Your goal → A word-for-word restatement of every record is required.

-------- Given entries

(** ** The properties at concrete inputs *)

(** Two torrents of two files each, in a folder. *)
Definition sample_torrent (hash file : string) : Panel.torrent :=
  Panel.mkt hash hash file
    (Some [("dir", Panel.EDir (pint 3) [("one", Panel.EFile 0 (pint 1) (PBool true));
                                         ("two", Panel.EFile 1 (pint 2) (PBool true))])]).
Definition sample_acts : list act :=
  [Add (sample_torrent "aa" "/tmp/a"); Show "aa"; Edit "max_connections" (PStr "7");
   Add (sample_torrent "bb" "/tmp/b"); Check false [Some 1%Z]; Show "bb"; Check false [None; Some 0%Z; Some 1%Z]].
Definition sample_config : obj val := [("max_connections_per_torrent", VPrim (pint 5))].
Definition sample_rows : list Window.row := [Window.mkr "10" (Some "aa") "aa"; Window.mkr "20" (Some "bb") "bb"].
Definition sample_window : Window.state :=
  Window.mk (foldl doing (fresh_panel [] sample_config) sample_acts) sample_rows (Some "20") true [].

Lemma sample_well_formed hash file : well_formed (sample_torrent hash file) 2.
Proof.
  split; [lia|]. split; [reflexivity|]. intros i d Hd. cbn in Hd.
  by apply elem_of_cons in Hd as [[= -> ->]|[[= -> ->]|?%elem_of_nil]%elem_of_cons].
Qed.


(** The first torrent was removed; a box of the second is what a third is sent with. *)
Lemma removal_shares_choices_witness :
  let p := foldl doing (fresh_panel [] sample_config) sample_acts in
  let '(p', went) := Panel.onFilesChecked (PBool true) [Some 1%Z] (Panel.setTorrent "bb" (Panel.clear p).1).1 in
  let '(p'', options) := Panel.getOptions (Some "cc") p' in
  went = true /\ vget fp options = VArr 1%positive /\
  arr_items (Panel.heap p'') 1%positive !! 1 = Some (VPrim (pint 1)).
Proof.
  apply (removal_shares_choices (foldl doing (fresh_panel [] sample_config) sample_acts) 1%positive "bb" "cc" true 1);
    [reflexivity|reflexivity|done|lia].
Defined.

Lemma failed_upload_blocks_adding_witness :
  exists w' os,
    Window.steps sample_window [Window.Files "17" ["a.torrent"]; Window.Answered 0 Window.Failed;
                                Window.Show; Window.PressAdd] = Some (w', os) /\
    os = [Window.Called (Window.Upload ["170"]); Window.Alert "Failed to upload torrent";
          Window.Called Window.Defaults; Window.Throw] /\
    Window.rows w' = sample_rows ++ [Window.mkr "170" None "a.torrent"].
Proof.
  destruct (Window.steps sample_window [Window.Files "17" ["a.torrent"]; Window.Answered 0 Window.Failed;
              Window.Show; Window.PressAdd]) as [[w' os]|] eqn:E; [|by vm_compute in E].
  exists w', os. split; [done|].
  by apply (failed_upload_blocks_adding sample_window "17" "a.torrent" [] w' os).
Defined.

----------------

Response to this exercise →
(** ** The properties at concrete inputs *)

(** Two torrents of two files each, in a folder. *)
Definition sample_torrent (hash file : string) : Panel.torrent :=
  Panel.mkt hash hash file
    (Some [("dir", Panel.EDir (pint 3) [("one", Panel.EFile 0 (pint 1) (PBool true));
                                         ("two", Panel.EFile 1 (pint 2) (PBool true))])]).
Definition sample_acts : list act :=
  [Add (sample_torrent "aa" "/tmp/a"); Show "aa"; Edit "max_connections" (PStr "7");
   Add (sample_torrent "bb" "/tmp/b"); Check false [Some 1%Z]; Show "bb"; Check false [None; Some 0%Z; Some 1%Z]].
Definition sample_config : obj val := [("max_connections_per_torrent", VPrim (pint 5))].
Definition sample_rows : list Window.row := [Window.mkr "10" (Some "aa") "aa"; Window.mkr "20" (Some "bb") "bb"].
Definition sample_window : Window.state :=
  Window.mk (foldl doing (fresh_panel [] sample_config) sample_acts) sample_rows (Some "20") true [].

Lemma sample_well_formed hash file : well_formed (sample_torrent hash file) 2.
Proof.
  split; [lia|]. split; [reflexivity|]. intros i d Hd. cbn in Hd.
  by apply elem_of_cons in Hd as [[= -> ->]|[[= -> ->]|?%elem_of_nil]%elem_of_cons].
Qed.


(** The first torrent was removed; a box of the second is what a third is sent with. *)
Lemma removal_shares_choices_witness :
  let p := foldl doing (fresh_panel [] sample_config) sample_acts in
  let '(p', went) := Panel.onFilesChecked (PBool true) [Some 1%Z] (Panel.setTorrent "bb" (Panel.clear p).1).1 in
  let '(p'', options) := Panel.getOptions (Some "cc") p' in
  went = true /\ vget fp options = VArr 1%positive /\
  arr_items (Panel.heap p'') 1%positive !! 1 = Some (VPrim (pint 1)).
Proof.
  apply (removal_shares_choices (foldl doing (fresh_panel [] sample_config) sample_acts) 1%positive "bb" "cc" true 1);
    [reflexivity|reflexivity|done|lia].
Defined.

Lemma failed_upload_blocks_adding_witness :
  exists w' os,
    Window.steps sample_window [Window.Files "17" ["a.torrent"]; Window.Answered 0 Window.Failed;
                                Window.Show; Window.PressAdd] = Some (w', os) /\
    os = [Window.Called (Window.Upload ["170"]); Window.Alert "Failed to upload torrent";
          Window.Called Window.Defaults; Window.Throw] /\
    Window.rows w' = sample_rows ++ [Window.mkr "170" None "a.torrent"].
Proof.
  destruct (Window.steps sample_window [Window.Files "17" ["a.torrent"]; Window.Answered 0 Window.Failed;
              Window.Show; Window.PressAdd]) as [[w' os]|] eqn:E; [|by vm_compute in E].
  exists w', os. split; [done|].
  by apply (failed_upload_blocks_adding sample_window "17" "a.torrent" [] w' os).
Defined.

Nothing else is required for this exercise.